_What you need to do_:
I need each line of the entries below that includes the string "WebSocketManager".

_Task inputs_:
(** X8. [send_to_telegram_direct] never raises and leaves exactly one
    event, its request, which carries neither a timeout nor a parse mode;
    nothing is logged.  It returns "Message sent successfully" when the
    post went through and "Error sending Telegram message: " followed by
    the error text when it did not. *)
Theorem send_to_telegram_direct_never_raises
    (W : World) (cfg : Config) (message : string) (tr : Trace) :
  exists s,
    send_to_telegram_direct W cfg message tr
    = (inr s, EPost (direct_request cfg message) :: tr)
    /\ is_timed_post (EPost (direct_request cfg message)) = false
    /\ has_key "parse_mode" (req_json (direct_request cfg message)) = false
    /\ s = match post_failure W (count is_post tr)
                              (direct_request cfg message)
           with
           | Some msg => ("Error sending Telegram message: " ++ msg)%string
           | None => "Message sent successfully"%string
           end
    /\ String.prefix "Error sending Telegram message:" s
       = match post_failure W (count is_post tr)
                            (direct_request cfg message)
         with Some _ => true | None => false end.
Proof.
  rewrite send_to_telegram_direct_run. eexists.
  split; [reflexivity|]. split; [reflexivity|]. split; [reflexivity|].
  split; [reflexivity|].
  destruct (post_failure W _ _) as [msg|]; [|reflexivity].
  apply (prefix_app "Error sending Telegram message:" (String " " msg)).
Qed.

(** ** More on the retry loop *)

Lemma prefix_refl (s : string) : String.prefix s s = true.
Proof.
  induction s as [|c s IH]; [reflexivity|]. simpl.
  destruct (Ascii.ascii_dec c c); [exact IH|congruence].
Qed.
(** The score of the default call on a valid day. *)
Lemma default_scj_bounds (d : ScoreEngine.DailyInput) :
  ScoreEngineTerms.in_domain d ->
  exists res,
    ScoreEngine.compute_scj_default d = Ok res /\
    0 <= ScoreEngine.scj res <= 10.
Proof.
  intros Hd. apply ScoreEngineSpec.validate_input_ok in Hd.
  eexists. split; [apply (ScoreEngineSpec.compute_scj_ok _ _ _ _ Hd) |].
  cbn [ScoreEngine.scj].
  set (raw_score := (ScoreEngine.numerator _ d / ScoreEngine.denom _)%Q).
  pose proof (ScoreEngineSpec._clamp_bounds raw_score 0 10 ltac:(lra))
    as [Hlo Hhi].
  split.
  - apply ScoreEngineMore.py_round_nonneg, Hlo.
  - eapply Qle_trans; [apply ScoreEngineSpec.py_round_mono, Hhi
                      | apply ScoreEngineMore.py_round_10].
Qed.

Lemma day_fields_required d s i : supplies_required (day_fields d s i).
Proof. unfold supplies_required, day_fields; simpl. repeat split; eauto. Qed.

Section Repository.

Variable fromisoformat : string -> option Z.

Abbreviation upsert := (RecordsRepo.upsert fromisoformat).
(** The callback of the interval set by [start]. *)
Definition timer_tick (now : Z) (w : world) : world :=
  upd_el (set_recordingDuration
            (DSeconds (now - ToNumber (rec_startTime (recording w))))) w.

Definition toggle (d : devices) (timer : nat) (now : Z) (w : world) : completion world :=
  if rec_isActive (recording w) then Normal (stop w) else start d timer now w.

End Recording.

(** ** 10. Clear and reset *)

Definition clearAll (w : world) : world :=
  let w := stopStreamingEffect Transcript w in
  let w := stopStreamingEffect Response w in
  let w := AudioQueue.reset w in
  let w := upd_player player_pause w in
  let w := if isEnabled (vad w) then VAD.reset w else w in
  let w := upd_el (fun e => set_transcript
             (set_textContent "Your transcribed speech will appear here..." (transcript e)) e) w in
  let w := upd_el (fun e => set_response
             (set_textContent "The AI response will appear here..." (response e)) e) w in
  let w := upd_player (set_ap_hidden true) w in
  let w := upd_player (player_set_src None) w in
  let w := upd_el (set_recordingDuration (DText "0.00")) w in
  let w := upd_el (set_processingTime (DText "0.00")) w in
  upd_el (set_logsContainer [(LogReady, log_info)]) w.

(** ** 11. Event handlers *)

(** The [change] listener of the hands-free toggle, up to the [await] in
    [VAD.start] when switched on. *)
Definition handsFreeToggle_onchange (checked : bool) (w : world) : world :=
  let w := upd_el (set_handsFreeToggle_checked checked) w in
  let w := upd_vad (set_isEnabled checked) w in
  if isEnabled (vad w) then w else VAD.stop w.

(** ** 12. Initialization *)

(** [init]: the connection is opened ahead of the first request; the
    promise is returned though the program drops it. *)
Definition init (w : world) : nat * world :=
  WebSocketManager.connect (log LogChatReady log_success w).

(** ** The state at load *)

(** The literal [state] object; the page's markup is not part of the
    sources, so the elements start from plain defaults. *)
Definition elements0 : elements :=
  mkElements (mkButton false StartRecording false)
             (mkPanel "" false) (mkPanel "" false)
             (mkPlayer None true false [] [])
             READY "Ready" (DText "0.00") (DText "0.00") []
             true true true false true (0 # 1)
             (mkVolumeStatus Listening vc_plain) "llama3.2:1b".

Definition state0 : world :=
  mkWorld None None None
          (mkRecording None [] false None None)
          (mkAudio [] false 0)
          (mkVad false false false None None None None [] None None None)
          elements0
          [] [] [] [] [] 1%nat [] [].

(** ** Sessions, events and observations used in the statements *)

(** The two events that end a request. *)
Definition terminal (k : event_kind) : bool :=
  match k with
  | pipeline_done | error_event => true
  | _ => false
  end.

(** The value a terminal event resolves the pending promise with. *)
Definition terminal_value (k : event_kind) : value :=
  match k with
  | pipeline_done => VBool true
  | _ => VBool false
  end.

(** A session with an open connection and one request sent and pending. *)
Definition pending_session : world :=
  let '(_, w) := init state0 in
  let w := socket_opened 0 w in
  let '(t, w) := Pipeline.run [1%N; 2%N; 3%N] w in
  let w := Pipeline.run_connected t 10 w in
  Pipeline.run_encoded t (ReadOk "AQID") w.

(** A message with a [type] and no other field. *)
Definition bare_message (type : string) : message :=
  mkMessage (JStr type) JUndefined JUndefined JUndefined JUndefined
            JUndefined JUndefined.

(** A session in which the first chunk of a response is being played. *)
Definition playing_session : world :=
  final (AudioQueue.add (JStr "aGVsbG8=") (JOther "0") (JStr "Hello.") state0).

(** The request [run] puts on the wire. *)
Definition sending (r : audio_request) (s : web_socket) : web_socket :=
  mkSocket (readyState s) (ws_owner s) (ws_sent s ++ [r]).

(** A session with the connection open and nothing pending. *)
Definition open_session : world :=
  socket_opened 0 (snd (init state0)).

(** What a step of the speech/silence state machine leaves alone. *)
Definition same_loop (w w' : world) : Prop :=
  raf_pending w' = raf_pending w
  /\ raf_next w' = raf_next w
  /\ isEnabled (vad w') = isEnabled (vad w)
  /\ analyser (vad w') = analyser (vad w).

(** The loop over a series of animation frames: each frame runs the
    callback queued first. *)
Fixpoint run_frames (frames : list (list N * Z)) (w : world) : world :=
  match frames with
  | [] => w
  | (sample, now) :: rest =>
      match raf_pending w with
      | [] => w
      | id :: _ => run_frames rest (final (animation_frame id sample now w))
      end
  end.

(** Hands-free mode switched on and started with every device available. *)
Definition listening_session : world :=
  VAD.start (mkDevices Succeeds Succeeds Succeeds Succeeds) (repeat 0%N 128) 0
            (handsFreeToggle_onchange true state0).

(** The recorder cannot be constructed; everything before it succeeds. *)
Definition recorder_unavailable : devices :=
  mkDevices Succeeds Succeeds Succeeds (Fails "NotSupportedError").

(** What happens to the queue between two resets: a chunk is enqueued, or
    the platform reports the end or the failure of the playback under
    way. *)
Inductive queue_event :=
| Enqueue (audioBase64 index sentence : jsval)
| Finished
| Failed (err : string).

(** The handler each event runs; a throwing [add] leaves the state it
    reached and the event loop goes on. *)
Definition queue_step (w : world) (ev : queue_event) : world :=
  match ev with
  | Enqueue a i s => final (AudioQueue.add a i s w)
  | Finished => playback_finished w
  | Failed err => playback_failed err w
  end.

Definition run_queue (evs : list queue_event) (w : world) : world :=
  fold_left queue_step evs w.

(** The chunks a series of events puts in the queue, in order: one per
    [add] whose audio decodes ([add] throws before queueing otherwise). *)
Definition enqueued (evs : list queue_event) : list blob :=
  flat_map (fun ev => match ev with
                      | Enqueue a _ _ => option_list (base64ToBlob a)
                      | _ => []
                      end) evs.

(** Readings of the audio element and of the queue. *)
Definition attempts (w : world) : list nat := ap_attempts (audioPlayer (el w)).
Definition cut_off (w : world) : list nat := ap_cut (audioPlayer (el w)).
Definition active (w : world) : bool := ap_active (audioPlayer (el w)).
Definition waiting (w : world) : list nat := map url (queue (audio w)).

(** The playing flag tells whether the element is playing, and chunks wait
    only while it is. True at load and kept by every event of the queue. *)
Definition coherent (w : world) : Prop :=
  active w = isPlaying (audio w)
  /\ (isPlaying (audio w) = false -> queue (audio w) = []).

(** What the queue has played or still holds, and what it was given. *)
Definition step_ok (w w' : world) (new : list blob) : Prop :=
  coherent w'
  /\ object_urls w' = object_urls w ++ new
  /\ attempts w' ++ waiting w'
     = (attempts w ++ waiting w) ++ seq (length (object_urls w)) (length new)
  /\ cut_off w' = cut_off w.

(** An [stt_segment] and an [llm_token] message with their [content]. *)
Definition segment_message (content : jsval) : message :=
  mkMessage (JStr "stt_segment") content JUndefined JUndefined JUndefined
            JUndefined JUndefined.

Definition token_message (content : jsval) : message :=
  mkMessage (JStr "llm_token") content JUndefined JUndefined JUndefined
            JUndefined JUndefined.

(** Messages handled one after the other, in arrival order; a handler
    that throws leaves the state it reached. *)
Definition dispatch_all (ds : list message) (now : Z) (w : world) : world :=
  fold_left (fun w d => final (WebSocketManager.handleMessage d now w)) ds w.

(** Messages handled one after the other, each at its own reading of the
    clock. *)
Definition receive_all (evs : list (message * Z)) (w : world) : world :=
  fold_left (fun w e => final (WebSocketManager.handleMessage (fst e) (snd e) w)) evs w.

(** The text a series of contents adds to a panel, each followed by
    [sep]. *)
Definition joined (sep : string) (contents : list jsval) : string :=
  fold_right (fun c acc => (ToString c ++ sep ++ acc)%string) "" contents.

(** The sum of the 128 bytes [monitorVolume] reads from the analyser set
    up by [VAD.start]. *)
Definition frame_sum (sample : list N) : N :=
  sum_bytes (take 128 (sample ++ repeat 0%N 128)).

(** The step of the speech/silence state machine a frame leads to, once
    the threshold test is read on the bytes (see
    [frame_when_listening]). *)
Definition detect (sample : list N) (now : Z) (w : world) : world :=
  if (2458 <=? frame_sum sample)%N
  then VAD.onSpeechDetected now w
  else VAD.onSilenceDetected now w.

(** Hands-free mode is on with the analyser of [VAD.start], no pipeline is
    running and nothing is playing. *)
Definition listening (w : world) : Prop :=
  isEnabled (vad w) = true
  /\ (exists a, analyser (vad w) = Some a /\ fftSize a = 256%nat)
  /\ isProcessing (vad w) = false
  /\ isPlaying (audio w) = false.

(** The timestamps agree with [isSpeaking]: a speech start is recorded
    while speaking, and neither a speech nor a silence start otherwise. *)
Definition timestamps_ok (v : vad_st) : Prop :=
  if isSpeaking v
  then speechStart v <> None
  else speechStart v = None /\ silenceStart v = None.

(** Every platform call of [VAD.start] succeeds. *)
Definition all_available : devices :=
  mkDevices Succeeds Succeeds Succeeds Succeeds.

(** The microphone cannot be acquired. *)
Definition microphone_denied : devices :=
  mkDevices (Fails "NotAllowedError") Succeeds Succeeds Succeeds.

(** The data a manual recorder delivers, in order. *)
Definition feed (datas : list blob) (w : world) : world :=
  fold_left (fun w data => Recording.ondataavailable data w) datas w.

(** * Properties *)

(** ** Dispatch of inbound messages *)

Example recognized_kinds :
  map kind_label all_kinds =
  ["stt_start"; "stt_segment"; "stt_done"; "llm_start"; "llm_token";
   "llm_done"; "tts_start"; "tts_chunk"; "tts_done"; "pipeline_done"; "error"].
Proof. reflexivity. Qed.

_Output for this exercise_:
  WebSocketManager.connect (log LogChatReady log_success w).
  fold_left (fun w d => final (WebSocketManager.handleMessage d now w)) ds w.
  fold_left (fun w e => final (WebSocketManager.handleMessage (fst e) (snd e) w)) evs w.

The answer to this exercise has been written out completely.